Collected data entries:
──────────────────────────────
(* ===== verification/StatusRules.v ===== *)
(** * Lists of HTTP status codes

    Models [lib/http-status-code-rules.ts]: the text in which administrators
    write which status codes a channel reacts to ([401, 500-599]) is parsed,
    merged and printed back in a normal form.

    Codes are natural numbers: [Number.parseInt] is applied to texts of
    digits only, and its rounding of numbers beyond 2^53 cannot bring them
    into the range 100 to 599. *)
From stdpp Require Import base list option numbers sets.
From Stdlib Require Import ZArith Sorted Lia.
From S2P Require Import Prelude.
From S2P Require Import JsString.
From S2P Require Import JsNumber.
From S2P Require Import Runtime.
From S2P Require Import Json.
From S2P Require Import JsText.

Record StatusCodeRange : Type := { start : N; end_ : N }.

#[global] Instance StatusCodeRange_eq_dec : EqDecision StatusCodeRange.
Proof. solve_decision. Defined.

Record ParsedHttpStatusCodeRules : Type := {
  ok : bool;
  ranges : list StatusCodeRange;
  tokens : list jsstr;
  normalized : jsstr;
  invalidTokens : list jsstr;
}.

(** [/^\d+$/.test(s)] *)
Definition isNumber (s : jsstr) : bool :=
  match s with [] => false | _ => forallb is_digit s end.

(** [Number.isFinite(code) && code >= 100 && code <= 599] *)
Definition isValidCode (code : N) : bool := ((100 <=? code) && (code <=? 599))%N.

Definition MINUS : N := cu "-".
Definition COMMA : N := cu ",".

(** [token.trim().replace(/\s/g, '')] *)
Definition cleaned_token (token : jsstr) : jsstr :=
  List.filter (λ c, negb (is_space c)) (trim token).

Definition parseToken (token : jsstr) : option StatusCodeRange :=
  let cleaned := cleaned_token token in
  match cleaned with
  | [] => None
  | _ =>
      if existsb (N.eqb MINUS) cleaned then
        match split_on MINUS cleaned with
        | a :: b :: _ =>
            if negb (isNumber a) || negb (isNumber b) then None
            else
              let s := digits_value a in
              let e := digits_value b in
              if negb (isValidCode s) || negb (isValidCode e) || (e <? s)%N then None
              else Some {| start := s; end_ := e |}
        | _ => None
        end
      else if negb (isNumber cleaned) then None
      else
        let code := digits_value cleaned in
        if negb (isValidCode code) then None else Some {| start := code; end_ := code |}
  end.
Definition buildChatCompletionPayload (messages : list Message) (config : PlaygroundConfig)
    (enabled : ParameterEnabled) : ChatCompletionRequest :=
  let given (b : bool) (x : num) := if b then Some x else None in
  {| req_model := cfg_model config; req_group := cfg_group config;
     req_messages := map formatMessageForAPI (List.filter isValidMessage messages);
     req_stream := cfg_stream config;
     req_temperature := given (en_temperature enabled) (cfg_temperature config);
     req_top_p := given (en_top_p enabled) (cfg_top_p config);
     req_max_tokens := given (en_max_tokens enabled) (cfg_max_tokens config);
     req_frequency_penalty := given (en_frequency_penalty enabled) (cfg_frequency_penalty config);
     req_presence_penalty := given (en_presence_penalty enabled) (cfg_presence_penalty config);
     req_seed := if en_seed enabled then cfg_seed config else None |}.

(** ** Display *)

(** The content shown for a version of a message. *)
Definition getDisplayContent (m : Message) (c : jsstr) : jsstr :=
  if negb (is_assistant m) then c
  else if negb (includes OPEN c) then c
  else visibleContent (parseThinkTags c).

Definition shouldShowMessageLoader (m : Message) (isAssistant : bool) (c : jsstr) : bool :=
  isAssistant && negb (default false (isReasoningStreaming m)) &&
  (is_status LOADING m || is_status STREAMING m && match c with [] => true | _ => false end).

Definition shouldShowMessageContent (m : Message) (c : jsstr) : bool :=
  (bool_decide (from m = USER) || negb (default false (isReasoningStreaming m))) &&
  match c with [] => false | _ => true end.

(** What is shown of a version of a message; [None] for the reasoning is the
    variant without reasoning. *)
Record MessageContentState : Type := {
  displayContent : jsstr;
  hasSources : bool;
  mcs_isAssistant : bool;
  showLoader : bool;
  showMessageContent : bool;
  mcs_sources : list (jsstr * jsstr);
  reasoningContent : option jsstr;
}.

Definition getMessageContentState (m : Message) (c : jsstr) : MessageContentState :=
  let isAssistant := is_assistant m in
  let shown := default [] (sources m) in
  {| displayContent := getDisplayContent m c;
     hasSources := match shown with [] => false | _ => true end;
     mcs_isAssistant := isAssistant;
     showLoader := shouldShowMessageLoader m isAssistant c;
     showMessageContent := shouldShowMessageContent m c;
     mcs_sources := shown;
     reasoningContent :=
       match (if isAssistant then reasoning_content <$> reasoning m else None) with
       | Some [] => None
       | r => r
       end |}.

Record MessageActionState : Type := {
  action_content : jsstr;
  hasContent : bool;
  isAssistant : bool;
  isLoading : bool;
  isUser : bool;
}.

Definition is_user (m : Message) : bool := bool_decide (from m = USER).

Definition getMessageActionState (m : Message) : MessageActionState :=
  {| action_content := getMessageContent m; hasContent := hasMessageContent m;
     isAssistant := is_assistant m; isLoading := is_status LOADING m || is_status STREAMING m;
     isUser := is_user m |}.

Record MessageEditorState : Type := { canSave : bool; hasChanged : bool; showSaveAndSubmit : bool }.

Definition getMessageEditorState (m : Message) (editText originalText : jsstr) : MessageEditorState :=
  let changed := negb (jseq editText originalText) in
  {| canSave := nonblank editText && changed; hasChanged := changed; showSaveAndSubmit := is_user m |}.

Inductive error_kind : Type := generic_error | model_price_error.
Record MessageErrorState : Type := {
  error_content : jsstr;
  error_kind_of : error_kind;
  showSettingsLink : bool;
}.

Definition FALLBACK_ERROR_CONTENT : jsstr := js "An unknown error occurred".
Definition MODEL_PRICE_ERROR_CODE : jsstr := js "model_price_error".

(** The role is a number or absent. *)
Definition isAdminRole (role : option num) : bool :=
  match role with Some r => nleb (nZ 10) r | None => false end.
Definition isErrorMessage (m : Message) : bool := is_status ERROR m.

Definition getMessageErrorState (m : Message) (isAdmin : bool) : option MessageErrorState :=
  if negb (isErrorMessage m) then None
  else
    let isModelPriceError := match errorCode m with
                             | Some (Some c) => jseq c MODEL_PRICE_ERROR_CODE
                             | _ => false
                             end in
    Some {| error_content := str_or (getMessageContent m) FALLBACK_ERROR_CONTENT;
            error_kind_of := if isModelPriceError then model_price_error else generic_error;
            showSettingsLink := isModelPriceError && isAdmin |}.

Inductive PlaygroundMessageLayoutMode : Type := layout_alternating | layout_left.
Inductive MessageAlignment : Type := align_left | align_right.

Definition getMessageAlignment (m : Message) (mode : PlaygroundMessageLayoutMode) : MessageAlignment :=
  match mode with
  | layout_left => align_left
  | layout_alternating => if is_user m then align_right else align_left
  end.

(** [!editingKey] holds of an absent and of an empty key. *)
Definition getEditingMessageContent (messages : list Message) (editingKey : option jsstr) : jsstr :=
  match editingKey with
  | None | Some [] => []
  | Some k =>
      match List.find (λ m, jseq (key m) k) messages with
      | Some m => getMessageContent m
      | None => []
      end
  end.

(** Whether the actions are always shown, the content, and whether it is
    being edited. *)
Definition getChatMessageRenderState (messages : list Message) (m : Message) (messageIndex : nat)
    (editingKey : option jsstr) : bool * jsstr * bool :=
  ((S messageIndex =? length messages) && is_assistant m, getMessageContent m,
   match editingKey with Some k => jseq k (key m) | None => false end).

(** ** Content parts *)

Inductive ContentPart : Type :=
| TextPart (text : jsstr)
| ImagePart (url : jsstr).

Definition buildMessageContent (text : jsstr) (imageUrls : list jsstr) : jsstr + list ContentPart :=
  match List.filter nonblank imageUrls with
  | [] => inl text
  | urls => inr (TextPart text :: map (λ url, ImagePart (trim url)) urls)
  end.

Definition is_text_part (p : ContentPart) : bool := match p with TextPart _ => true | _ => false end.

Definition getTextContent (c : jsstr + list ContentPart) : jsstr :=
  match c with
  | inl text => text
  | inr parts =>
      match List.find is_text_part parts with
      | Some (TextPart text) => text
      | _ => []
      end
  end.

(** The text of a composed content is the text it was composed from. *)
Lemma composed_text text urls : getTextContent (buildMessageContent text urls) = text.
Proof. unfold buildMessageContent. by destruct (List.filter _ _). Qed.
(* ===== verification/PlaygroundFacts.v ===== *)
(** * Facts about the playground

    The stream controller calls back in order and only for the latest
    request, a stopped generation is final, think tags are separated exactly,
    and restored conversations are settled and bounded. *)
From stdpp Require Import base list option numbers sets gmap.
From Stdlib Require Import ZArith SpecFloat Lia.
From S2P Require Import Prelude.
From S2P Require Import JsString.
From S2P Require Import JsNumber.
From S2P Require Import Runtime.
From S2P Require Import Json.
From S2P Require Import JsText.
From S2P Require Import AuthStore.
From S2P Require Import Playground.
From S2P Require Import PlaygroundStream.

(** ** The stream controller *)

(** The callbacks of request [g], in order. *)
Definition calls_of (g : nat) (calls : emitted) : list callback :=
  omap (λ '(g', _, cb), if g' =? g then Some cb else None) calls.

Definition is_update (cb : callback) : bool :=
  match cb with OnUpdate _ _ => true | _ => false end.

(** Updates, then at most one completion or error. *)
Definition in_order (cs : list callback) : Prop :=
  ∃ us tail, cs = us ++ tail ∧ forallb is_update us = true ∧
    (tail = [] ∨ ∃ cb, tail = [cb] ∧ is_update cb = false).

(** What has been called back, by stage of the request. *)
Definition stage_calls (s : stage) (cs : list callback) : Prop :=
  match s with
  | AwaitHeaders => cs = []
  | Active false => forallb is_update cs = true
  | Active true => ∃ us cb, cs = us ++ [cb] ∧ forallb is_update us = true ∧ is_update cb = false
  | Gone => cs = [] ∨ ∃ cb, cs = [cb] ∧ is_update cb = false
  end.

Lemma stage_calls_in_order s cs : stage_calls s cs → in_order cs.
Proof.
  unfold in_order. destruct s as [|[]|]; cbn.
  - intros ->. exists [], []. auto.
  - intros (us & cb & -> & U & T). exists us, [cb]. eauto 6.
  - intros U. exists cs, []. rewrite app_nil_r. auto.
  - intros [-> |(cb & -> & T)]; [exists [], []; auto|exists [], [cb]; eauto 6].
Qed.

Lemma calls_of_app g a b : calls_of g (a ++ b) = calls_of g a ++ calls_of g b.
Proof. apply omap_app. Qed.

Lemma calls_of_one g g' t cb :
  calls_of g [(g', t, cb)] = if g' =? g then [cb] else [].
Proof. unfold calls_of. cbn. by destruct (g' =? g). Qed.

Lemma calls_of_updates g g' t (us : list (StreamChunkType * jsstr)) :
  calls_of g (map (λ '(ty, ch), (g', t, OnUpdate ty ch)) us)
  = if g' =? g then map (λ '(ty, ch), OnUpdate ty ch) us else [].
Proof.
  unfold calls_of. induction us as [|[ty ch] us IH]; cbn; [by case_match|].
  rewrite IH. by destruct (g' =? g).
Qed.

Record ctl_inv (c : controller) (calls : emitted) : Prop := {
  inv_known : ∀ g r, reqs c !! g = Some r →
    g ≤ generation c ∧ stage_calls (req_stage r) (calls_of g calls);
  inv_unknown : ∀ g, reqs c !! g = None → calls_of g calls = [];
  inv_source : ∀ g, source c = Some g →
    generation c = g ∧ ∃ t, reqs c !! g = Some {| tag := t; req_stage := Active false |};
  inv_closed : ∀ g r b, reqs c !! g = Some r → req_stage r = Active b →
    source c = Some g ∨ g ∈ closed c;
}.

Lemma ctl_inv_init : ctl_inv initial_controller [].
Proof. constructor; cbn; intros; try done; by rewrite lookup_empty in *. Qed.

Lemma elem_closing g s l : g ∈ closing s l ↔ s = Some g ∨ g ∈ l.
Proof. destruct s; cbn; [rewrite elem_of_app, list_elem_of_singleton|]; naive_solver. Qed.

(** Dropping the source: [send] and [cancel]. *)
Lemma ctl_inv_cancel notify c calls : ctl_inv c calls → ctl_inv (ctl_cancel notify c) calls.
Proof.
  intros [K U SO L]. constructor; cbn; try done.
  - intros g r E. destruct (K g r E). split; [lia|done].
  - intros g r b E B. right. apply elem_closing. eauto.
Qed.

Lemma ctl_inv_send t c calls :
  ctl_inv c calls → ctl_inv (ctl_send t c) calls.
Proof.
  intros [K U SO L].
  assert (reqs c !! S (generation c) = None) as N.
  { destruct (reqs c !! S (generation c)) eqn:E; [|done]. apply K in E as [E _]. lia. }
  constructor; cbn; try done.
  - intros g r. rewrite lookup_insert_Some. intros [[<- <-]|[_ E]];
      [split; [done|by apply U]|].
    destruct (K g r E). split; [lia|done].
  - intros g [E _]%lookup_insert_None. auto.
  - intros g r b. rewrite lookup_insert_Some. intros [[<- <-]|[_ E]]; [done|].
    intros B. right. apply elem_closing. eauto.
Qed.

(** Replacing the stage of a request that is not the source's. *)
Lemma ctl_inv_stage g r st c calls new :
  ctl_inv c calls → reqs c !! g = Some r → source c ≠ Some g →
  (∀ b, st = Active b → g ∈ closed c) →
  (∀ k, k ≠ g → calls_of k new = []) →
  stage_calls st (calls_of g (calls ++ new)) →
  ctl_inv (set_stage g r st c) (calls ++ new).
Proof.
  intros [K U SO L] E N A O T. constructor; cbn.
  - intros k q. rewrite lookup_insert_Some. intros [[<- <-]|[NE Q]].
    + split; [by apply (K g r)|done].
    + rewrite calls_of_app, (O k), app_nil_r by done. by apply K.
  - intros k [Q NE]%lookup_insert_None. rewrite calls_of_app, (O k), app_nil_r by done. by apply U.
  - intros k Q. destruct (SO k Q) as (G & t & R). split; [done|]. exists t.
    rewrite lookup_insert_ne; [done|congruence].
  - intros k q b. rewrite lookup_insert_Some. intros [[<- <-]|[NE Q]] B; [right; by eapply A|eauto].
Qed.

Lemma isCurrentSource_true g c : isCurrentSource g c = true ↔ generation c = g ∧ source c = Some g.
Proof.
  unfold isCurrentSource. rewrite andb_true_iff, Nat.eqb_eq, bool_decide_eq_true. done.
Qed.

(** A terminal callback of the current source. *)
Lemma ctl_inv_terminal g r cb c calls :
  ctl_inv c calls → reqs c !! g = Some r → req_stage r = Active false →
  isCurrentSource g c = true → is_update cb = false →
  ctl_inv (closeActiveSource g (set_stage g r (Active true) c)) (calls ++ [(g, tag r, cb)]).
Proof.
  intros [K U SO L] E A [G C]%isCurrentSource_true T.
  unfold closeActiveSource. cbn. rewrite C, bool_decide_eq_true_2 by done.
  assert (∀ k, calls_of k (calls ++ [(g, tag r, cb)])
               = calls_of k calls ++ if g =? k then [cb] else []) as CO
    by (intros k; by rewrite calls_of_app, calls_of_one).
  constructor; cbn; try done.
  - intros k q. rewrite lookup_insert_Some, CO. intros [[<- <-]|[NE Q]].
    + split; [lia|]. cbn. rewrite Nat.eqb_refl. destruct (K g r E) as [_ X]. rewrite A in X.
      eauto.
    + rewrite (proj2 (Nat.eqb_neq g k)), app_nil_r by done. auto.
  - intros k [Q NE]%lookup_insert_None.
    rewrite CO, (proj2 (Nat.eqb_neq g k)), app_nil_r by done. auto.
  - intros k q b. rewrite lookup_insert_Some. intros [[<- <-]|[NE Q]] B; right; apply elem_of_app.
    + right. by apply list_elem_of_singleton.
    + left. destruct (L k q b Q B) as [X|]; [congruence|done].
Qed.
──────────────────────────────
Aim of the exercise:
Gather each line in the entries above where the string "hasChanged" is found.

Answer area:
Record MessageEditorState : Type := { canSave : bool; hasChanged : bool; showSaveAndSubmit : bool }.
  {| canSave := nonblank editText && changed; hasChanged := changed; showSaveAndSubmit := is_user m |}.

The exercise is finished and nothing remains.